**Exercise:** Check each line of the records below for the word "split" and give the number of lines that have it, with nothing added.

**Input data:**
┏━━

(* ===== verification/Maturity.v ===== *)
(** * Coinbase maturity

    The claim of a coinbase or fee collection is recorded with its height;
    [check_coinbase_maturity] refuses a block that spends one younger than
    [COINBASE_MATURITY] blocks.  The records live in a map that is pruned as the
    chain grows. *)

From S2P Require Import Prelude F64 Units Emission Serial Externals Transaction Merkle Block Store Competing.
From S2P Require Import Consensus NativeToken L1Contracts Nullifiers FeeWindow ContractRisk Supply Validation Finality ChainState Ledger Restart.

Section maturity.
Context `{EXT : Externals} `{SIG : Signatures} `{INFO : ContractInfo} `{ENV : !NodeEnv}.
Implicit Types (s : CChainState) (b : Block) (n : bytes).

(** What the node records of a block's claims. *)
Definition memory_claims b : list bytes := flat_map (fun tx => map snd (claims_of true tx)) (transactions b).

Lemma track_claims_lookup (h : Z) (cs : list (bytes * bytes)) (m : gmap bytes Z * gset bytes) n :
  (foldl (fun t cl => track_nullifier cl.2 h false t) m cs).1 !! n =
  if decide (n ∈ map snd cs) then Some h else m.1 !! n.
Proof.
  revert m. induction cs as [|cl cs IH]; intros m; cbn [foldl map].
  { rewrite decide_False; [done |]. apply not_elem_of_nil. }
  rewrite IH. destruct (decide (n ∈ map snd cs)) as [Hin | Hout].
  { by rewrite decide_True by (by right). }
  cbn [track_nullifier fst]. destruct (decide (cl.2 = n)) as [<- | Hne].
  - rewrite lookup_insert_eq, decide_True by left. done.
  - rewrite lookup_insert_ne by done. rewrite decide_False; [done |]. rewrite not_elem_of_cons. split; [congruence | done].
Qed.

Lemma memory_block_claims (h : Z) b (m : gmap bytes Z * (gmap bytes Z * gset bytes)) n :
  (memory_block h b m).2.1 !! n = if decide (n ∈ memory_claims b) then Some h else m.2.1 !! n.
Proof.
  unfold memory_block, memory_claims. revert m. induction (transactions b) as [|tx txs IH]; intros m; cbn [foldl flat_map].
  { rewrite decide_False; [done |]. apply not_elem_of_nil. }
  rewrite IH. unfold memory_tx at 1. cbn [snd fst]. rewrite track_spends. cbn [fst]. rewrite track_claims_lookup.
  destruct (decide (n ∈ flat_map _ txs)) as [Hin | Hout].
  { rewrite decide_True; [done |]. apply elem_of_app. by right. }
  destruct (decide (n ∈ map snd (claims_of true tx))) as [Hin' | Hout'].
  - rewrite decide_True; [done |]. apply elem_of_app. by left.
  - rewrite decide_False; [done |]. rewrite elem_of_app. tauto.
Qed.

Lemma prune_lookup (h : Z) (m : gmap bytes Z) n :
  prune_heights h m !! n =
  match m !! n with
  | Some k => if (COINBASE_MATURITY <? h) && (k <? h - COINBASE_MATURITY) then None else Some k
  | None => None
  end.
Proof.
  unfold prune_heights. destruct (Z.ltb_spec COINBASE_MATURITY h) as [Hlt | Hle]; cbn [andb]; [| by destruct (m !! n)].
  unfold BlockHeight.saturating_sub_blocks, saturating_sub. rewrite Z.max_l by lia.
  destruct (m !! n) as [k|] eqn:E.
  - destruct (Z.ltb_spec k (h - COINBASE_MATURITY)) as [Hk | Hk].
    + apply map_lookup_filter_None_2. right. intros x Ex. cbn. rewrite E in Ex. injection Ex as <-. lia.
    + apply map_lookup_filter_Some_2; [done | cbn; lia].
  - apply map_lookup_filter_None_2. by left.
Qed.

Lemma extended_claims b us cb sb undo s n :
  nullifier_set (extended b us cb sb undo s) !! n =
  match (if decide (n ∈ memory_claims b) then Some (height (header b)) else nullifier_set s !! n) with
  | Some k => if (COINBASE_MATURITY <? height (header b)) && (k <? height (header b) - COINBASE_MATURITY) then None else Some k
  | None => None
  end.
Proof.
  unfold extended, after_commit. set (s2 := before_commit b (adjusted b s)).
  cbn [commitments nullifier_set spent_nullifiers with_store].
  pose proof (memory_block_claims (height (header b)) b (commitments s2, (nullifier_set s2, spent_nullifiers s2)) n) as E.
  destruct (memory_block _ _ _) as [coins [nulls spent]]. cbn [fst snd] in E. cbn [nullifier_set]. rewrite prune_lookup, E.
  pose proof (proj1 (before_commit_part b (adjusted b s))) as Ep.
  by rewrite (f_equal (fun p => p.1.2) Ep : nullifier_set s2 = nullifier_set s).
Qed.

(** ** The rule holds along a chain that only grows *)

Inductive growth_step : CChainState -> CChainState -> Prop :=
| growth_connect s b us cb sb undo : growth_step s (connect_block b us cb sb undo s).1
| growth_other s s' :
    chain_height s' = chain_height s -> nullifier_set s' = nullifier_set s -> growth_step s s'.

(** The record of a claim made at [h] is there until the claim is mature. *)
Definition remembered (h : Z) n s : Prop :=
  h <= chain_height s /\
  ((exists k, nullifier_set s !! n = Some k /\ h <= k) \/ h + COINBASE_MATURITY < chain_height s).

Lemma remembered_step (h : Z) n s s' : remembered h n s -> growth_step s s' -> remembered h n s'.
Proof.
  intros [Hh Hr] Hs. destruct Hs as [s b us cb sb undo | s s' E1 E2]; [| by unfold remembered; rewrite E1, E2].
  pose proof (connect_block_cases b us cb sb undo s) as Hc. destruct (connect_block b us cb sb undo s) as [s' r]. cbn [fst].
  destruct (is_extension r).
  - destruct Hc as (-> & _ & Hlt & _).
    destruct (chain_part_inv _ _ _ _ (extended_part b us cb sb undo s Hlt)) as (_ & E & _). unfold remembered. rewrite E.
    split; [lia |]. destruct Hr as [(k & Ek & Hk) | Hr]; [| right; lia]. rewrite extended_claims.
    unfold COINBASE_MATURITY in *. destruct (decide (n ∈ memory_claims b)).
    + left. exists (height (header b)). split; [| lia]. destruct (Z.ltb_spec (height (header b)) (height (header b) - 100)); [lia |].
      by rewrite andb_false_r.
    + rewrite Ek. destruct (Z.ltb_spec k (height (header b) - 100)) as [Hlt' | _]; [right; lia | left]. rewrite andb_false_r. eauto.
  - destruct Hc as [E _]. unfold remembered.
    rewrite (f_equal (fun p => p.1.1.1.2) E : chain_height s' = chain_height s), (f_equal (fun p => p.1.2) E : nullifier_set s' = nullifier_set s).
    by split.
Qed.

Definition declares_spend b n : Prop :=
  exists tx, tx ∈ transactions b /\ is_pow_reward_coinbase_tx tx = false /\ n ∈ nullifiers tx.

Lemma maturity_refuses s b n (h k : Z) :
  declares_spend b n -> nullifier_set s !! n = Some k -> h - k < COINBASE_MATURITY ->
  check_coinbase_maturity s b h <> Ok tt.
Proof.
  intros (tx & Htx & Hc & Hn) Hk Hlt. unfold check_coinbase_maturity.
  assert (existsb (fun tx => negb (is_pow_reward_coinbase_tx tx) && existsb (immature s h) (nullifiers tx)) (transactions b) = true) as ->; [| done].
  apply existsb_exists. exists tx. split; [by apply list_elem_of_In |]. rewrite Hc. cbn [negb andb].
  apply existsb_exists. exists n. split; [by apply list_elem_of_In |]. unfold immature, nullifier_height. rewrite Hk.
  apply Z.ltb_lt. unfold saturating_sub, COINBASE_MATURITY in *. lia.
Qed.


(** ** and is forgotten by a chain that shrinks *)

Lemma disconnect_claims s (h : Z) n : nullifier_set s !! n = None -> nullifier_set (disconnect_block h s).1 !! n = None.
Proof.
  intros Hn. assert (forall ks, delete_keys ks (nullifier_set s) !! n = None) as Hd.
  { intros ks. rewrite delete_keys_lookup. by destruct (decide (n ∈ ks)). }
  unfold disconnect_block. destruct (chain_block s h) as [b|]; [| done]. destruct (negb _); [done |].
  match goal with |- context [match ?u with Ok _ => _ | Err e => (with_live _ _, _) end] => destruct u as [ops|e] end; [| done].
  destruct (rollback_cache _ _); apply Hd.
Qed.

(** A reorganization forgets immature claims.  Connecting a block drops the
    records of claims more than [COINBASE_MATURITY] below it, and disconnecting
    blocks does not bring them back: after any number of disconnects the rule
    accepts the spend at every height, also where the claim is immature again. *)
Lemma reorg_forgets_maturity b us cb sb undo s s' n (created : Z) b' (h' : Z) :
  is_extension (connect_block b us cb sb undo s).2 = true ->
  nullifier_set s !! n = Some created -> n ∉ memory_claims b ->
  COINBASE_MATURITY < height (header b) -> created < height (header b) - COINBASE_MATURITY ->
  rtc (fun s s' => exists h, s' = (disconnect_block h s).1) (connect_block b us cb sb undo s).1 s' ->
  Forall (fun tx => Forall (eq n) (nullifiers tx)) (transactions b') ->
  check_coinbase_maturity s' b' h' = Ok tt.
Proof.
  intros Hx Hn Hc Hm Hlt Hrun Hb. pose proof (connect_block_cases b us cb sb undo s) as Hcase.
  destruct (connect_block b us cb sb undo s) as [s1 r]. cbn [fst snd] in *. rewrite Hx in Hcase. destruct Hcase as (-> & _).
  assert (nullifier_set s' !! n = None) as Hs'.
  { revert s' Hrun. apply rtc_ind_r; [| intros y z _ [h ->] Hy; by apply disconnect_claims].
    rewrite extended_claims, decide_False, Hn by done. by rewrite (proj2 (Z.ltb_lt _ _) Hm), (proj2 (Z.ltb_lt _ _) Hlt). }
  unfold check_coinbase_maturity. destruct (existsb _ (transactions b')) eqn:E; [exfalso | done].
  apply existsb_exists in E as (tx & Htx & E). rewrite Forall_forall in Hb. specialize (Hb tx ltac:(by apply list_elem_of_In)).
  apply andb_true_iff in E as [_ E]. apply existsb_exists in E as (x & Hx' & E). rewrite Forall_forall in Hb.
  rewrite <- (Hb x ltac:(by apply list_elem_of_In)) in E. unfold immature, nullifier_height in E. by rewrite Hs' in E.
Qed.
End maturity.

(** ** Concrete runs *)

(** The coinbase of the second block and a spend of it in the third. *)
Definition toy_minting : Block :=
  toy_block 2 1120 (expected_reward 2) (toy_hash toy_genesis) u32_max [toy_coinbase].
Definition toy_hasty : Block :=
  toy_block 3 1240 (expected_reward 3) (toy_hash toy_minting) u32_max [toy_spend claimed].


(** A node at height 140 that holds its last two blocks, and the claim of block 40. *)
Definition toy_139 : Block := toy_block 139 1000 (expected_reward 139) zero32 u32_max [].
Definition toy_140 : Block := toy_block 140 1120 (expected_reward 140) (toy_hash toy_139) u32_max [].
Definition toy_141 : Block := toy_block 141 1240 (expected_reward 141) (toy_hash toy_140) u32_max [].

Definition node_140 : CChainState :=
  let st := insert_block 140 toy_140 (insert_block 139 toy_139 LinearStore_new) in
  let entry h t := commit_to_batch h supply_genesis t in
  {| store := {|
       blocks := blocks st; transactions_tree := ∅; contracts := ∅; uncles := ∅; consensus := ∅; commitment_set := ∅;
       nullifiers_tree := {[ claimed := claim_value 40 ]};
       supply_chain := entry 138 (entry 139 (entry 140 ∅)); block_targets := {[ height_key 140 := to_le_bytes 4 u32_max ]};
       contract_risk := ∅; contracts_undo := ∅; uncles_by_height := ∅ |};
     live := live toy_node; finality_config := finality_config toy_node; fee_window := fee_window toy_node;
     contract_risk_tracker := contract_risk_tracker toy_node; chain_height := 140; commitments := ∅;
     nullifier_set := {[ claimed := 40 ]}; spent_nullifiers := ∅; anchor_leaves := []; competing := Competing_new;
     supply_latest := None; tip_cache := None |}.

(** Three blocks down again. *)
Definition node_138 : CChainState :=
  (disconnect_block 139 (disconnect_block 140 (disconnect_block 141
    (connect_block toy_141 [] (Some []) (Some []) None node_140).1).1).1).1.

Lemma reorg_forgets_maturity_witness :
  check_coinbase_maturity node_138 (toy_block 139 1000 (expected_reward 139) zero32 u32_max [toy_spend claimed]) 139 = Ok tt /\
  chain_height node_138 = 138 /\ restore_claims (nullifiers_tree (store node_138)) !! claimed = Some 40 /\
  139 - 40 < COINBASE_MATURITY.
Proof.
  split; [| split_and!; [vm_compute; reflexivity | vm_compute; reflexivity | reflexivity]].
  apply (reorg_forgets_maturity toy_141 [] (Some []) (Some []) None node_140 _ claimed 40).
  - vm_compute. reflexivity.
  - vm_compute. reflexivity.
  - assert (memory_claims toy_141 = []) as -> by (vm_compute; reflexivity). apply not_elem_of_nil.
  - reflexivity.
  - reflexivity.
  - eapply rtc_l; [by exists 141 |]. eapply rtc_l; [by exists 140 |]. apply rtc_once. by exists 139.
  - repeat constructor.
Defined.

┗━━

**Result of the exercise:** 7